Assignment » Only some lines are wanted. Transcribe, exactly, the lines below from the line with "(** ** Connect, Reconnect, Disconnect *)" up to and including the line with "Definition terminalsEndedByReconnect host".

(Beginning of Records provided)

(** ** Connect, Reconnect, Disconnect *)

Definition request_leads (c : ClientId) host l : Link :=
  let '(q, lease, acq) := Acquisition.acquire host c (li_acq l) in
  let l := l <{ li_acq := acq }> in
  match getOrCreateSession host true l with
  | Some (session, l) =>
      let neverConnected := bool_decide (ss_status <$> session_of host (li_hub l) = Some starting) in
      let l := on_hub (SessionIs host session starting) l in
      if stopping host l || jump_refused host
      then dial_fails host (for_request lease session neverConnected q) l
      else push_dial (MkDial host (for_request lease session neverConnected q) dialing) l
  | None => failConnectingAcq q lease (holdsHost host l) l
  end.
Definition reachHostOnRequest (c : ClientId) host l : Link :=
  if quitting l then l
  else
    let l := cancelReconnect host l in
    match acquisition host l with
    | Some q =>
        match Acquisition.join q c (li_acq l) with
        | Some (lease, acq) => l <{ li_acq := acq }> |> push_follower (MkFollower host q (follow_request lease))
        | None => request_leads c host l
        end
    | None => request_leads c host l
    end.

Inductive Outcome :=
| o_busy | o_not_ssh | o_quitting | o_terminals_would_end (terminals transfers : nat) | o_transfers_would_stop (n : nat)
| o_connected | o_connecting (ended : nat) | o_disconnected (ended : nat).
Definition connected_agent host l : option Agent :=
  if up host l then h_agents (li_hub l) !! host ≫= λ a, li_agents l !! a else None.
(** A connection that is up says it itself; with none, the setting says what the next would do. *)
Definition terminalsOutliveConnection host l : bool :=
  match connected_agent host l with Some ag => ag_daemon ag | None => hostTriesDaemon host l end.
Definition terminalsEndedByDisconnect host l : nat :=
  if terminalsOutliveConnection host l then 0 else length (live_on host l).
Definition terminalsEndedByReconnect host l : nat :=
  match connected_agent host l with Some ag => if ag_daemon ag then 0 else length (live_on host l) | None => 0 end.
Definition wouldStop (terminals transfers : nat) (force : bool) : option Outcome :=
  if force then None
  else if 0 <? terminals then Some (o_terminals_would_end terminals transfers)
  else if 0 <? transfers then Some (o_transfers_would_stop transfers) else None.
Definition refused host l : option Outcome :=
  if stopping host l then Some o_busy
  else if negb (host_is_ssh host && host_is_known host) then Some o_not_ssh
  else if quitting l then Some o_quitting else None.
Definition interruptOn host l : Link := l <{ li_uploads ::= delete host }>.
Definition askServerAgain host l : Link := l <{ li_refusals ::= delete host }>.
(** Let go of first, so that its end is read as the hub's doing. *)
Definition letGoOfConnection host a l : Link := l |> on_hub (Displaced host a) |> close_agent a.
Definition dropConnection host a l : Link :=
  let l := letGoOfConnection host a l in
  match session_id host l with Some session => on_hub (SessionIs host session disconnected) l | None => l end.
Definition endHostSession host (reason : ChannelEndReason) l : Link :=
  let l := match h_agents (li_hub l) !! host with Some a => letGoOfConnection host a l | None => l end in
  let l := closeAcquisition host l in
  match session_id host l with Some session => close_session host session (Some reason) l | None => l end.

(End of Records provided)
(Beginning of Records provided)

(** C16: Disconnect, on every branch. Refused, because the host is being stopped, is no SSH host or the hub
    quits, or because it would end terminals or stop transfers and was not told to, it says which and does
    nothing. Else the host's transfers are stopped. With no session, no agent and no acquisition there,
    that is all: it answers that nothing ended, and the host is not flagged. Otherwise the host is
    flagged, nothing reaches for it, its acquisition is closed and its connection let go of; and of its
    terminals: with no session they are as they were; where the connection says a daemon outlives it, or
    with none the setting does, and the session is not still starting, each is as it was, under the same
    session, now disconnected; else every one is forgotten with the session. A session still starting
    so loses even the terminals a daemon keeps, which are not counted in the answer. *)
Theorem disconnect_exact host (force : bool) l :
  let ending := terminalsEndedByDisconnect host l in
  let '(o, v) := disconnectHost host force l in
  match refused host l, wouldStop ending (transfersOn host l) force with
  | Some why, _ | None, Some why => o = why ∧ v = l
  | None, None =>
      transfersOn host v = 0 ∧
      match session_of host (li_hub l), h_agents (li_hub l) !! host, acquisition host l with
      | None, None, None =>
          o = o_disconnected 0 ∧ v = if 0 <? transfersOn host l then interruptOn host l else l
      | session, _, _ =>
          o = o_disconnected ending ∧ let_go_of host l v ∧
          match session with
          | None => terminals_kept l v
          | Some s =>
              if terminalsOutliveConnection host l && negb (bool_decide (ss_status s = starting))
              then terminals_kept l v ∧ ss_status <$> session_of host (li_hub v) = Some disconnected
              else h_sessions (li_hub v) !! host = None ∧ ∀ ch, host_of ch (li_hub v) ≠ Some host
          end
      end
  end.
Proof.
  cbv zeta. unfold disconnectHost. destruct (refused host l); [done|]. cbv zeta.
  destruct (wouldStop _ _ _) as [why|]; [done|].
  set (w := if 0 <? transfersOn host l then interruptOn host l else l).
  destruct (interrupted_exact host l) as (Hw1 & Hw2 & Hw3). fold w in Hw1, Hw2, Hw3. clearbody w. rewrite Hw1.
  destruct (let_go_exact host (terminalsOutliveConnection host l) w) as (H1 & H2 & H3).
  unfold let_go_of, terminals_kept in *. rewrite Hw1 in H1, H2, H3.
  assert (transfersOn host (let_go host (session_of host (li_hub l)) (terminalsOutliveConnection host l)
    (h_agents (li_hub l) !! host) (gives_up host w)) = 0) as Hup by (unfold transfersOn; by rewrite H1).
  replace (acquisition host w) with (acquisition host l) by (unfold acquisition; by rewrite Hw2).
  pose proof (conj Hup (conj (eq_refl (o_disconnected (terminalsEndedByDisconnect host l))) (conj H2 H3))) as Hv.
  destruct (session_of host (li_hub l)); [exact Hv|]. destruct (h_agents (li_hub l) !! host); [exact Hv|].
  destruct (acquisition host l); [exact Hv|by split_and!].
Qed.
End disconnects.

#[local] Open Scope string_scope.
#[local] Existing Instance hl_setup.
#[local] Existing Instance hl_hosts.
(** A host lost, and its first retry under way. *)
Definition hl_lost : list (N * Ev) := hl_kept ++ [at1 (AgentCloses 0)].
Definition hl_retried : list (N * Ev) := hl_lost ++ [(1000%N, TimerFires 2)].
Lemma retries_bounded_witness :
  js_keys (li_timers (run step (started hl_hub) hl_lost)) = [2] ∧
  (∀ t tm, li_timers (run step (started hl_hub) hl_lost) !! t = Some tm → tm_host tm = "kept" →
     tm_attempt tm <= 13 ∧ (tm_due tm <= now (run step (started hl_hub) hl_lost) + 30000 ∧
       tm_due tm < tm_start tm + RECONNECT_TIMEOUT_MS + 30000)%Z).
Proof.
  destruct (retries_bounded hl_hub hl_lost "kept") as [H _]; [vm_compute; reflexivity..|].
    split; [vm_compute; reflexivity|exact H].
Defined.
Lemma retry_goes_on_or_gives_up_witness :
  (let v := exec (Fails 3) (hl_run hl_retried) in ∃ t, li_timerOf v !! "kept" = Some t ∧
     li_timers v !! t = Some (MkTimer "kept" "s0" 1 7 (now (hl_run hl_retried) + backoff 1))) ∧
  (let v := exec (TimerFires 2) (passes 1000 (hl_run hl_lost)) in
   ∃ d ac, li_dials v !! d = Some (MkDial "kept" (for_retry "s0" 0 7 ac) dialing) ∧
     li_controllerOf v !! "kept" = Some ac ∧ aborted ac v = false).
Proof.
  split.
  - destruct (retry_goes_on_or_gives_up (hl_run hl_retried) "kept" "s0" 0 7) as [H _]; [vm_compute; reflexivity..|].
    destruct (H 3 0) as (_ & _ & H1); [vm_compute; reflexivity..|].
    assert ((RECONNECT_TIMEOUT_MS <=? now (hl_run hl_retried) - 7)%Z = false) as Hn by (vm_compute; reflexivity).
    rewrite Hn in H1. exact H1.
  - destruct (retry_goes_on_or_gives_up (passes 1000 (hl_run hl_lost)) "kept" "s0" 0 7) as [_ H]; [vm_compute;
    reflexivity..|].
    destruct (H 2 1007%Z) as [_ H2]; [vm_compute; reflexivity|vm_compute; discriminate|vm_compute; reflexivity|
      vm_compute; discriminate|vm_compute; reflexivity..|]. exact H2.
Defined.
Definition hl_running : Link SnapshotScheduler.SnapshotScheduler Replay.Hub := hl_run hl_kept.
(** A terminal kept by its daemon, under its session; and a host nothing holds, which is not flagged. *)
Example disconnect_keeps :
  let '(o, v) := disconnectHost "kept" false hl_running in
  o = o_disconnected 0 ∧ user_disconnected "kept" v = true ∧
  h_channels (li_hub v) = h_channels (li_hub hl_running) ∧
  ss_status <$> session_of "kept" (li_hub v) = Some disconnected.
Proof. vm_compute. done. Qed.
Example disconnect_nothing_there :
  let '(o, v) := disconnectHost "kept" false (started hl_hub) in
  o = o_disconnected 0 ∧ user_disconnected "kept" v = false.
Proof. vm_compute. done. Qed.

(End of Records provided)
(Beginning of Records provided)

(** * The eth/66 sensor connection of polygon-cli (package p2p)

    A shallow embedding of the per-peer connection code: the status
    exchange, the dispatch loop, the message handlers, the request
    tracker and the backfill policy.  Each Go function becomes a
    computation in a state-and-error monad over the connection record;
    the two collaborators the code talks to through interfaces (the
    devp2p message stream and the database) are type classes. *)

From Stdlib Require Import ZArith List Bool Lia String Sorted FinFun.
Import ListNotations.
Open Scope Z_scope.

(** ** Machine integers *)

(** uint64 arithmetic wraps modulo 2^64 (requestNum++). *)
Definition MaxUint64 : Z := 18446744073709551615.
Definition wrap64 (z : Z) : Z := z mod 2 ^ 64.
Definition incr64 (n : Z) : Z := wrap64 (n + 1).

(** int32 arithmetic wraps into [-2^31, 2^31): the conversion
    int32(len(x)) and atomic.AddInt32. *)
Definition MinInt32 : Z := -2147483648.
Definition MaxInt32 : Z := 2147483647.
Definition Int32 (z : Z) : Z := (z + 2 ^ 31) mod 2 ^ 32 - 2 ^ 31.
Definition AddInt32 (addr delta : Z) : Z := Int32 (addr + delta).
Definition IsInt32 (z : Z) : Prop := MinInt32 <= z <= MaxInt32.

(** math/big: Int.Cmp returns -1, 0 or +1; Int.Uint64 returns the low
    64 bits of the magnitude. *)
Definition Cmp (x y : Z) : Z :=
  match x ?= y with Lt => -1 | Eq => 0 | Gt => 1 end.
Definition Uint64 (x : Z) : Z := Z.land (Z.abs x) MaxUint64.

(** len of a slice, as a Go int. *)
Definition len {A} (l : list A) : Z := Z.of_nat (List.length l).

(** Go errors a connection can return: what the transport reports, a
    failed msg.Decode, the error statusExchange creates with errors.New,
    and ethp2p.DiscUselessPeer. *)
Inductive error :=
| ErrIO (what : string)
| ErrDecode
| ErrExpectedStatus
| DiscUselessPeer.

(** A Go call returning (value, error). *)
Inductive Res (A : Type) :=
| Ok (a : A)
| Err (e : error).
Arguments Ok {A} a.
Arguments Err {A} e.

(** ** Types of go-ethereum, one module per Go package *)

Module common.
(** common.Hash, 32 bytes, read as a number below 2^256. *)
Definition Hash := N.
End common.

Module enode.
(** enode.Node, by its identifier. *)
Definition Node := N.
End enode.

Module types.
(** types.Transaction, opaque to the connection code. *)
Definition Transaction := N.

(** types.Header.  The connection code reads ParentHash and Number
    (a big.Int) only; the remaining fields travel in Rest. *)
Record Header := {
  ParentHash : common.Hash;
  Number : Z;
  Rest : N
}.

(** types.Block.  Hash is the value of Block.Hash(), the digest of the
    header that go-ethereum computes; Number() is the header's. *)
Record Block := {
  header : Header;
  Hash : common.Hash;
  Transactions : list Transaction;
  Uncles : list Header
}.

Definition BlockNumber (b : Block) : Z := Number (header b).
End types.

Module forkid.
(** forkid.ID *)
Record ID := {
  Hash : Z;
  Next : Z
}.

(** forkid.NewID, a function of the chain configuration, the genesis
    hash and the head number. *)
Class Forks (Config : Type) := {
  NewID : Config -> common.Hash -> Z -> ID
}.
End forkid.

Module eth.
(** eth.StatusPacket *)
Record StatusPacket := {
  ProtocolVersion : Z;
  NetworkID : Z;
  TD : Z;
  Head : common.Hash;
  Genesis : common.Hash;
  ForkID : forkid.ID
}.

(End of Records provided)

Exercise result »
(** ** Connect, Reconnect, Disconnect *)

Definition request_leads (c : ClientId) host l : Link :=
  let '(q, lease, acq) := Acquisition.acquire host c (li_acq l) in
  let l := l <{ li_acq := acq }> in
  match getOrCreateSession host true l with
  | Some (session, l) =>
      let neverConnected := bool_decide (ss_status <$> session_of host (li_hub l) = Some starting) in
      let l := on_hub (SessionIs host session starting) l in
      if stopping host l || jump_refused host
      then dial_fails host (for_request lease session neverConnected q) l
      else push_dial (MkDial host (for_request lease session neverConnected q) dialing) l
  | None => failConnectingAcq q lease (holdsHost host l) l
  end.
Definition reachHostOnRequest (c : ClientId) host l : Link :=
  if quitting l then l
  else
    let l := cancelReconnect host l in
    match acquisition host l with
    | Some q =>
        match Acquisition.join q c (li_acq l) with
        | Some (lease, acq) => l <{ li_acq := acq }> |> push_follower (MkFollower host q (follow_request lease))
        | None => request_leads c host l
        end
    | None => request_leads c host l
    end.

Inductive Outcome :=
| o_busy | o_not_ssh | o_quitting | o_terminals_would_end (terminals transfers : nat) | o_transfers_would_stop (n : nat)
| o_connected | o_connecting (ended : nat) | o_disconnected (ended : nat).
Definition connected_agent host l : option Agent :=
  if up host l then h_agents (li_hub l) !! host ≫= λ a, li_agents l !! a else None.
(** A connection that is up says it itself; with none, the setting says what the next would do. *)
Definition terminalsOutliveConnection host l : bool :=
  match connected_agent host l with Some ag => ag_daemon ag | None => hostTriesDaemon host l end.
Definition terminalsEndedByDisconnect host l : nat :=
  if terminalsOutliveConnection host l then 0 else length (live_on host l).
Definition terminalsEndedByReconnect host l : nat :=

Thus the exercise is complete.